Operation Warp Speed will now coordinate the public-private partnership, Accelerating COVID-19 Therapeutic Interventions and Vaccines (ACTIV), with the ongoing work by Biomedical Advanced Research and Development Authority (BARDA) and the National Institutes of Health (NIH). With ACTIV, the U.S. NIH has been working with some of the world’s largest pharmaceutical firms to create a master plan so each potential vaccine is tested the same way, using the same database, instead of each company devising its own methods. ACTIV is compared to an umbrella, “where vaccine makers can sign on when they’re ready to start enrolling.” Included are 16 drug makers, including Pfizer, Amgen, Bristol Myers Squibb, and GlaxoSmithKline. The European Medicines Agency is also included. Through BARDA, the U.S. government is also funding manufacturing build-outs by private drug makers through grants.
Indicating how non-linear this effort is, on May 17 “more than three dozen asset managers, pension funds, and insurers” came out, holding the feet of the pharmaceutical industry to the fire. They demanded that Big Pharma cooperate in the fight against COVID-19, “by sharing research data and providing affordable worldwide access to medicines, diagnostics, and vaccines.” Vaccines are not necessarily big money makers for pharmaceutical companies, which is why there are periodic vaccine shortages. Today only four companies make vaccines for the U.S. market, down from 27 in the 1950s and 18 in 1980. Everything has to be increased, rebuilt, or both!
There is a worldwide drive to develop vaccines and therapies:
• China now has five potential COVID-19 vaccines in human clinical testing, with 2,036 volunteers already dosed at the phase 2 stage, Zeng Yixin, vice minister of China’s National Health Commission, said at a press briefing May 15. The plan is that these efforts “will complete the second phase of clinical trials in July this year,” Zeng said.
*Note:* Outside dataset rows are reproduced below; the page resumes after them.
Lemma dhcp_request_parsed_witness :
  dhcp_parse (of_list (bootrequest ++ encode_opts [Pad; Opt 55 [1; 3]; Opt 53 [3]])) 250
  = Done (Some (Request "00:11:22:33:44:FE" 0xAABBCCDD)).
Proof.
  apply (dhcp_request_parsed _ 250 [0; 17; 34; 51; 68; 0xFE] 0xAABBCCDD [Pad; Opt 55 [1; 3]; Opt 53 [3]]).
  - apply wf_of_list, bytes_check. reflexivity.
  - intros i Hi. do 1 (destruct i; [reflexivity|]). cbn in Hi. lia.
  - intros i Hi. do 4 (destruct i; [reflexivity|]). cbn in Hi. lia.
  - intros i Hi. do 6 (destruct i; [reflexivity|]). cbn in Hi. lia.
  - reflexivity.
  - intros i Hi. do 4 (destruct i; [reflexivity|]). cbn in Hi. lia.
  - intros i Hi. do 9 (destruct i; [reflexivity|]). cbn in Hi. lia.
  - repeat (constructor; [cbn; lia || exact I|]). constructor.
  - lia.
  - unfold sizeof_bootp_hdr, DHCP_BUFFER. cbn. lia.
Defined.

Lemma le_bytes_4 v : exists a b c d, le_bytes 4 v = [a; b; c; d].
Proof.
  pose proof (le_bytes_length 4 v) as L.
  destruct (le_bytes 4 v) as [|a [|b [|c [|d [|? ?]]]]]; try discriminate. eauto.
Qed.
• Harvard University and other researchers are continuing their collaboration in ongoing COVID-19 vaccine efforts with Chinese researchers, utilizing teleconferencing and other tools. This outbreak is not something any organization can face independently, and only cooperation can better combat the pandemic, said George Q. Daley from Harvard Medical School, part of such a team. China’s top respiratory expert Zhong Nanshan is also a part of this team.
• A research team at the Institut Pasteur Korea has reported that pancreatitis drug nafamostat appears to be much more effective than remdesivir. Previously, a team at the University of Tokyo in Japan found the drug could effectively block the viral entry process of the new coronavirus. A clinical trial of the drug started in April, according to the NIH U.S. National Library of Medicine.
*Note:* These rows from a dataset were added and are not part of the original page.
(* ===== verification/TwagCore.v ===== *)
(** The handlers of the gateway (twag_core.cpp) and the parts of the interfaces
    they call (radius_server.cpp, dhcp_server.cpp, s2a_interface.cpp,
    sta_interface.cpp), as programs over the operations of TwagState. *)

From stdpp Require Import base gmap strings list.
From Stdlib Require Import ZArith Lia.
From S2P Require Import Prelude EncDecBits WireFormat IeFormat TwagNet TwagRadius TwagDhcp TwagS2a TwagDns TwagSta TwagState.
Open Scope Z_scope.

(** Assignments to one member. *)
Definition set_state (x : SessionState) (s : UeSession) : UeSession :=
  {| mac_address_ := mac_address_ s; state_ := x; imsi_ := imsi_ s; ue_ip_ := ue_ip_ s;
     gtp_teid_c_ := gtp_teid_c_ s; gtp_teid_u_ := gtp_teid_u_ s; pgw_teid_c_ := pgw_teid_c_ s;
     pgw_teid_u_ := pgw_teid_u_ s; pgw_ip_ := pgw_ip_ s; apn_ := apn_ s; pdn_type_ := pdn_type_ s;
     ambr_ul_ := ambr_ul_ s; ambr_dl_ := ambr_dl_ s; qci_ := qci_ s;
     radius_client_addr_ := radius_client_addr_ s; radius_req_id_ := radius_req_id_ s;
     radius_req_auth_ := radius_req_auth_ s |}.

(** The members that carry no state of the protocol, by a record of their new
    values; the constructors below name the one that changes. *)
Inductive member :=
| M_imsi (x : string) | M_ue_ip (x : Z) | M_pgw_teid_u (x : Z) | M_pgw_ip (x : string)
| M_apn (x : string) | M_pdn_type (x : Z) | M_ambr_ul (x : Z) | M_ambr_dl (x : Z) | M_qci (x : Z)
| M_radius_client_addr (x : sockaddr_in) | M_radius_req_id (x : Z) | M_radius_req_auth (x : list Z).

Definition set_member (m : member) (s : UeSession) : UeSession :=
  {| mac_address_ := mac_address_ s; state_ := state_ s;
     imsi_ := match m with M_imsi x => x | _ => imsi_ s end;
     ue_ip_ := match m with M_ue_ip x => x | _ => ue_ip_ s end;
     gtp_teid_c_ := gtp_teid_c_ s; gtp_teid_u_ := gtp_teid_u_ s; pgw_teid_c_ := pgw_teid_c_ s;
     pgw_teid_u_ := match m with M_pgw_teid_u x => x | _ => pgw_teid_u_ s end;
     pgw_ip_ := match m with M_pgw_ip x => x | _ => pgw_ip_ s end;
     apn_ := match m with M_apn x => x | _ => apn_ s end;
     pdn_type_ := match m with M_pdn_type x => x | _ => pdn_type_ s end;
     ambr_ul_ := match m with M_ambr_ul x => x | _ => ambr_ul_ s end;
     ambr_dl_ := match m with M_ambr_dl x => x | _ => ambr_dl_ s end;
     qci_ := match m with M_qci x => x | _ => qci_ s end;
     radius_client_addr_ := match m with M_radius_client_addr x => x | _ => radius_client_addr_ s end;
     radius_req_id_ := match m with M_radius_req_id x => x | _ => radius_req_id_ s end;
     radius_req_auth_ := match m with M_radius_req_auth x => x | _ => radius_req_auth_ s end |}.

Section Handlers.
Context {E : Env}.

Definition skip : prog unit := Ret tt.

(** * RadiusServer *)

Definition send_response (who : option loc) (client_addr : sockaddr_in) (code id : Z)
    (req_auth : list Z) (eap_payload : string) : prog bool :=
  match response_datagram code id req_auth eap_payload with
  | None => Crash
  | Some d =>
      ok ← do (Ask env_bool);
      do (Emit (RadiusSend who client_addr d ok));; mret ok
  end.

Definition send_disconnect_request (wlc_addr : sockaddr_in) (mac : string) : prog bool :=
  match disconnect_datagram mac with
  | None => Crash
  | Some d =>
      ok ← do (Ask env_bool);
      do (Emit (RadiusSend None (disconnect_target wlc_addr) d ok));; mret ok
  end.

(** * StaInterface *)

Definition send_der (l : loc) (eap_payload : string) : prog bool :=
  new_ok ← do (Ask env_bool);
  if negb new_ok then mret false
  else
    s ← do (Read l);
    avp_ok ← do (Ask env_avp_new_ok);
    ok ← do (Ask env_bool);
    do (Emit (DiameterSend DER
                (der_avps avp_ok (mac_address_ s) (cfg_aaa_realm env_config)
                   (cfg_eap_domain env_config) eap_payload) ok));;
    if negb ok then mret false
    else do (Assign l (set_state AUTH_PENDING));; mret true.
• In France, Sanofi Pasteur, the vaccines global business unit of Sanofi, writes that it is leveraging previous development work for a vaccine for the severe acute respiratory syndrome (SARS—caused by a coronavirus) as it works to develop a COVID-19 vaccine (which virus is known as SARS-CoV-2). Sanofi is collaborating with BARDA, with which they have had a longstanding partnership.
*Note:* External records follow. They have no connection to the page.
(* ===== verification/TwagSafety.v ===== *)
(** Invariants of the gateway under every interleaving of its threads.

    The event loop thread runs the handlers of RADIUS, DHCP, GTP and timers one
    after the other; the threads of freeDiameter run the handlers of Diameter
    messages at the same time.  A configuration is the shared state, the rest
    of the handler of the event loop and the rests of the Diameter handlers;
    a step is one atomic operation of one thread ([step]).

    The invariant [inv] is proved by rely and guarantee: [safe loop p Q st]
    says that the program [p] only executes operations whose precondition
    holds, whatever the other threads do in between, and ends in [Q]. *)

From stdpp Require Import base gmap strings list.
From Stdlib Require Import ZArith Lia.
From S2P Require Import Prelude EncDecBits WireFormat IeFormat TwagNet TwagRadius TwagDhcp TwagS2a TwagDns TwagSta TwagState TwagCore.
Open Scope Z_scope.

(** * What has happened *)

(** The session [l] was answered with an Access-Accept. *)
Definition accepted (l : loc) (st : state) : Prop :=
  ∃ to id auth eap d ok,
    response_datagram ACCESS_ACCEPT id auth eap = Some d ∧ RadiusSend (Some l) to d ok ∈ trace st.

(** A kernel tunnel was requested for the session [l]. *)
Definition tunnelled (l : loc) (st : state) : Prop :=
  ∃ i o ms sgsn ok, TunnelAdd l i o ms sgsn ok ∈ trace st.

Definition known (l : loc) (mac : string) (st : state) : Prop :=
  ∃ s, heap st !! l = Some s ∧ mac_address_ s = mac.

(** A DHCP answer with an address, for a session that has both. *)
Definition dhcp_justified (mac : string) (d : list Z) (st : state) : Prop :=
  ∃ l ip xid t, ip ≠ 0 ∧ d = dhcp_response mac ip xid t
    ∧ known l mac st ∧ accepted l st ∧ tunnelled l st.

Section Safety.
Context {E : Env}.

Definition session_inv (l : loc) (s : UeSession) (st : state) : Prop :=
  gtp_teid_c_ s = u32 (1 + 2 * Z.of_nat l) ∧ gtp_teid_u_ s = u32 (2 + 2 * Z.of_nat l)
  ∧ (state_ s = GTP_CREATE_PENDING → accepted l st)
  ∧ (state_ s = CONNECTED → accepted l st ∧ tunnelled l st)
  ∧ (∃ k, pgw_teid_c_ s = un_pgw_teid_c (env_uninit k)).

Record inv (st : state) : Prop := {
  inv_keys mac l : sessions_ (manager st) !! mac = Some l → known l mac st;
  inv_size : Z.of_nat (size (sessions_ (manager st))) ≤ Z.max 0 (cfg_max_active_sessions env_config);
  inv_heap l s : heap st !! l = Some s → session_inv l s st;
  inv_next : next_teid_ (manager st) = u32 (1 + 2 * Z.of_nat (length (heap st)));
  inv_stats : ∃ removed, length (heap st) = (size (sessions_ (manager st)) + removed)%nat
    ∧ total_connections_ (manager st) = u64 (Z.of_nat (length (heap st)))
    ∧ total_disconnections_ (manager st) = u64 (Z.of_nat removed);
  inv_dhcp mac d ok : DhcpSend mac d ok ∈ trace st → dhcp_justified mac d st
}.

(** * Rely and guarantee *)

(** What any step of any thread keeps; the event loop also knows that the
    others only remove sessions. *)
Definition rely (loop : bool) (st st' : state) : Prop :=
  (∀ l mac, known l mac st → known l mac st')
  ∧ (∀ e, e ∈ trace st → e ∈ trace st')
  ∧ (loop = true → sessions_ (manager st') ⊆ sessions_ (manager st)).

(** What an operation needs. *)
Definition pre (loop : bool) {A} (o : op A) (st : state) : Prop :=
  match o with
  | CreateSession mac =>
      loop = true ∧ sessions_ (manager st) !! mac = None
      ∧ Z.of_nat (size (sessions_ (manager st))) < cfg_max_active_sessions env_config
  | Assign l f =>
      ∀ s, heap st !! l = Some s →
        mac_address_ (f s) = mac_address_ s ∧ session_inv l (f s) st
  | Emit (DhcpSend mac d ok) => dhcp_justified mac d st
  | _ => True
  end.

Fixpoint safe (loop : bool) {A} (p : prog A) (Q : A → state → Prop) (st : state) : Prop :=
  match p with
  | Ret a => ∀ st', rely loop st st' → inv st' → Q a st'
  | Op o k => ∀ st', rely loop st st' → inv st' →
      pre loop o st' ∧ safe loop (k (exec o st').1) Q (exec o st').2
  | Crash => True
  end.

(** * Lemmas on the state *)

Lemma rely_refl loop st : rely loop st st.
Proof. repeat split; auto. Qed.

Lemma rely_trans loop st1 st2 st3 : rely loop st1 st2 → rely loop st2 st3 → rely loop st1 st3.
Proof.
  intros (K1 & T1 & S1) (K2 & T2 & S2). repeat split; auto.
  intros Hl. etrans; [apply S2 | apply S1]; exact Hl.
Qed.

Lemma accepted_rely loop l st st' : rely loop st st' → accepted l st → accepted l st'.
Proof. intros (_ & T & _) (to & id & auth & eap & d & ok & Hd & Hin). repeat eexists; eauto. Qed.

Lemma tunnelled_rely loop l st st' : rely loop st st' → tunnelled l st → tunnelled l st'.
Proof. intros (_ & T & _) (i & o & ms & sg & ok & Hin). repeat eexists; eauto. Qed.

Lemma dhcp_justified_rely loop mac d st st' :
  rely loop st st' → dhcp_justified mac d st → dhcp_justified mac d st'.
Proof.
  intros HR (l & ip & xid & t & Hip & Hd & HK & HA & HT).
  exists l, ip, xid, t. repeat split; auto; [by apply HR | by eapply accepted_rely | by eapply tunnelled_rely].
Qed.

Lemma session_inv_rely loop l s st st' :
  rely loop st st' → session_inv l s st → session_inv l s st'.
Proof.
  intros HR (H1 & H2 & H3 & H4 & H5). repeat split; auto.
  - intros Hs. by eapply accepted_rely, H3.
  - by eapply accepted_rely, H4.
  - by eapply tunnelled_rely, H4.
Qed.

(** Parts of the state an invariant reads: when an operation leaves them, the
    invariant stays. *)
Lemma inv_same st st' :
  heap st' = heap st → manager st' = manager st → trace st' = trace st → inv st → inv st'.
Proof.
  intros Hh Hm Ht [I1 I2 I3 I4 I5 I6].
  assert (HK : ∀ l mac, known l mac st → known l mac st') by (unfold known; rewrite Hh; auto).
  assert (HR : rely true st st') by (repeat split; [exact HK | by rewrite Ht | by rewrite Hm]).
  split; rewrite ?Hm, ?Hh; auto.
  - intros l s Hs. by eapply session_inv_rely, I3.
  - intros mac d ok. rewrite Ht. intros Hin. by eapply dhcp_justified_rely, I6.
Qed.

Lemma u32_succ x : u32 (u32 x + 1) = u32 (x + 1).
Proof. unfold u32. rewrite Zplus_mod_idemp_l. reflexivity. Qed.

Lemma u64_succ x : u64 (u64 x + 1) = u64 (x + 1).
Proof. unfold u64. rewrite Zplus_mod_idemp_l. reflexivity. Qed.

(** Appending an object keeps the others. *)
Lemma known_app l mac st st' s :
  heap st' = heap st ++ [s] → known l mac st → known l mac st'.
Proof.
  intros Hh (x & Hx & Hm). exists x. rewrite Hh. split; [|exact Hm]. by apply lookup_app_l_Some.
Qed.

Lemma create_session_ok mac st :
  inv st → pre true (CreateSession mac) st →
  inv (create_session mac st).2 ∧ rely false st (create_session mac st).2.
Proof.
  intros [I1 I2 I3 I4 I5 I6] (_ & Hnone & Hmax). cbn in Hnone, Hmax.
  set (st' := (create_session mac st).2).
  assert (HK : ∀ l m, known l m st → known l m st') by (intros; by eapply known_app).
  assert (HR : rely false st st') by (repeat split; [exact HK | auto | discriminate]).
  split; [|exact HR]. split; cbn.
  - intros m l. rewrite lookup_insert. case_decide as Hm; [|auto]. intros [= <-]. subst m.
    eexists. split; [by apply list_lookup_middle|reflexivity].
  - rewrite map_size_insert_None by exact Hnone. lia.
  - intros l s. rewrite lookup_app. destruct (heap st !! l) as [s'|] eqn:Hl.
    + intros [= <-]. by eapply session_inv_rely, I3.
    + intros Hs. apply lookup_ge_None in Hl. apply list_lookup_singleton_Some in Hs. destruct Hs as [Hi <-].
      replace l with (length (heap st)) by lia. unfold session_inv. cbn.
      rewrite I4, u32_succ. repeat split; try discriminate; [f_equal; lia | eauto].
  - rewrite I4, (u32_succ (1 + _)), u32_succ, length_app. cbn. f_equal. lia.
  - destruct I5 as (removed & H1 & H2 & H3). exists removed.
    rewrite map_size_insert_None, length_app by exact Hnone. cbn. rewrite H2, u64_succ.
    repeat split; [lia | f_equal; lia | exact H3].
  - intros m d ok Hin. by eapply dhcp_justified_rely, I6.
Qed.

Lemma with_manager_ok st m :
  (∃ k, (m = manager st ∨ m = remove_session k (manager st) ∨ m = increment_rejected (manager st))) →
  inv st → inv (with_manager st m) ∧ rely true st (with_manager st m).
Proof.
  intros (k & Hm) [I1 I2 I3 I4 I5 I6].
  assert (Hsub : sessions_ m ⊆ sessions_ (manager st)).
  { destruct Hm as [-> | [-> | ->]]; [reflexivity| |reflexivity].
    unfold remove_session. case_match; [apply delete_subseteq|reflexivity]. }
  assert (HR : rely true st (with_manager st m)) by (repeat split; auto).
  split; [|exact HR]. split; cbn.
  - intros mac l Hl. apply I1. by eapply lookup_weaken.
  - apply map_subseteq_size in Hsub. lia.
  - intros l s Hs. by eapply session_inv_rely, I3.
  - destruct Hm as [-> | [-> | ->]]; [exact I4| |exact I4]. unfold remove_session. by case_match.
  - destruct Hm as [-> | [-> | ->]]; [exact I5| |exact I5]. unfold remove_session.
    destruct (sessions_ (manager st) !! k) as [l|] eqn:Hk; [|exact I5].
    destruct I5 as (removed & H1 & H2 & H3). exists (S removed). cbn.
    pose proof (map_size_delete_Some (M := gmap string) k (sessions_ (manager st)) (mk_is_Some _ _ Hk)) as Hd.
    assert (0 < size (sessions_ (manager st)))%nat.
    { destruct (decide (sessions_ (manager st) = ∅)) as [He|He]; [by rewrite He in Hk|].
      apply map_size_non_empty_iff in He. lia. }
    rewrite H3, u64_succ. repeat split; [lia | exact H2 | f_equal; lia].
  - intros mac d ok Hin. by eapply dhcp_justified_rely, I6.
Qed.

Lemma assign_ok loop l f st :
  inv st → pre loop (Assign l f) st →
  inv (exec (Assign l f) st).2 ∧ rely true st (exec (Assign l f) st).2.
Proof.
  intros [I1 I2 I3 I4 I5 I6] Hp. cbn in Hp. set (st' := (exec (Assign l f) st).2).
  assert (HK : ∀ k m, known k m st → known k m st').
  { intros k m (s & Hs & Hm). unfold known. cbn. destruct (decide (k = l)) as [->|Hne].
    - exists (f s). rewrite list_lookup_alter_eq, Hs. split; [reflexivity|].
      rewrite (proj1 (Hp s Hs)). exact Hm.
    - exists s. rewrite list_lookup_alter_ne by congruence. auto. }
  assert (HR : rely true st st') by (repeat split; [exact HK | auto | auto]).
  split; [|exact HR]. split; cbn; auto.
  - intros k s. destruct (decide (k = l)) as [->|Hne].
    + rewrite list_lookup_alter_eq. destruct (heap st !! l) as [s'|] eqn:Hs; [|discriminate].
      intros [= <-]. eapply session_inv_rely; [exact HR|]. by apply Hp.
    + rewrite list_lookup_alter_ne by congruence. intros Hs. by eapply session_inv_rely, I3.
  - by rewrite length_alter.
  - by rewrite length_alter.
  - intros mac d ok Hin. by eapply dhcp_justified_rely, I6.
Qed.

Lemma emit_ok loop e st :
  inv st → pre loop (Emit e) st → inv (exec (Emit e) st).2 ∧ rely true st (exec (Emit e) st).2.
Proof.
  intros [I1 I2 I3 I4 I5 I6] Hp. set (st' := (exec (Emit e) st).2).
  assert (HR : rely true st st') by (repeat split; [auto | intros x Hx; by right | auto]).
  split; [|exact HR]. split; cbn; auto.
  - intros l s Hs. by eapply session_inv_rely, I3.
  - intros mac d ok [He|Hin]%elem_of_cons.
    + rewrite <- He in Hp. by eapply dhcp_justified_rely, Hp.
    + by eapply dhcp_justified_rely, I6.
Qed.

(** The guarantee of every operation. *)
Lemma exec_ok loop {A} (o : op A) st :
  inv st → pre loop o st →
  inv (exec o st).2 ∧ rely false st (exec o st).2 ∧ (loop = false → rely true st (exec o st).2).
Proof.
  assert (weak : ∀ st st', rely true st st' → rely false st st') by (intros ? ? (? & ? & ?); by repeat split).
  assert (same : ∀ st', heap st' = heap st → manager st' = manager st → trace st' = trace st →
    inv st → inv st' ∧ rely false st st' ∧ (loop = false → rely true st st')).
  { intros st' Hh Hm Ht I. assert (rely true st st').
    { repeat split; [intros l mac; unfold known; by rewrite Hh | by rewrite Ht | by rewrite Hm]. }
    split; [by eapply inv_same|]. auto. }
  intros I Hp. destruct o; try (apply same; auto; done).
  - destruct Hp as (Hl & Hp). destruct (create_session_ok mac st I) as [H1 H2]; [by split|].
    split; [exact H1|]. split; [exact H2|]. intros. congruence.
  - destruct (with_manager_ok st (remove_session mac (manager st))) as [H1 H2]; [eauto|exact I|]. auto.
  - destruct (with_manager_ok st (increment_rejected (manager st))) as [H1 H2]; [exists ""; auto|exact I|]. auto.
  - destruct (assign_ok loop l f st I Hp) as [H1 H2]. auto.
  - destruct (emit_ok loop e st I Hp) as [H1 H2]. auto.
Qed.

End Safety.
• On May 13, Russian Health Minister Mikhail Murashko told the State Duma, the lower house of Russia’s national legislature, that the first batch of possible vaccines may be available by late July, following clinical trials in June. In March, Russia had announced that it had already started testing six types of vaccines against COVID-19.
• In the U.K., investigators from the University of Oxford announced on April 23 that they have begun testing a potential vaccine in 1,100 volunteer patients, and anticipate results in two to six months. Investigators will be assessing a vaccine based on an adenovirus vaccine vector and the SARS-CoV-2 spike protein, said a statement from Oxford. The adenovirus vector is made from a weakened version of an adenovirus shown to cause infections in chimpanzees.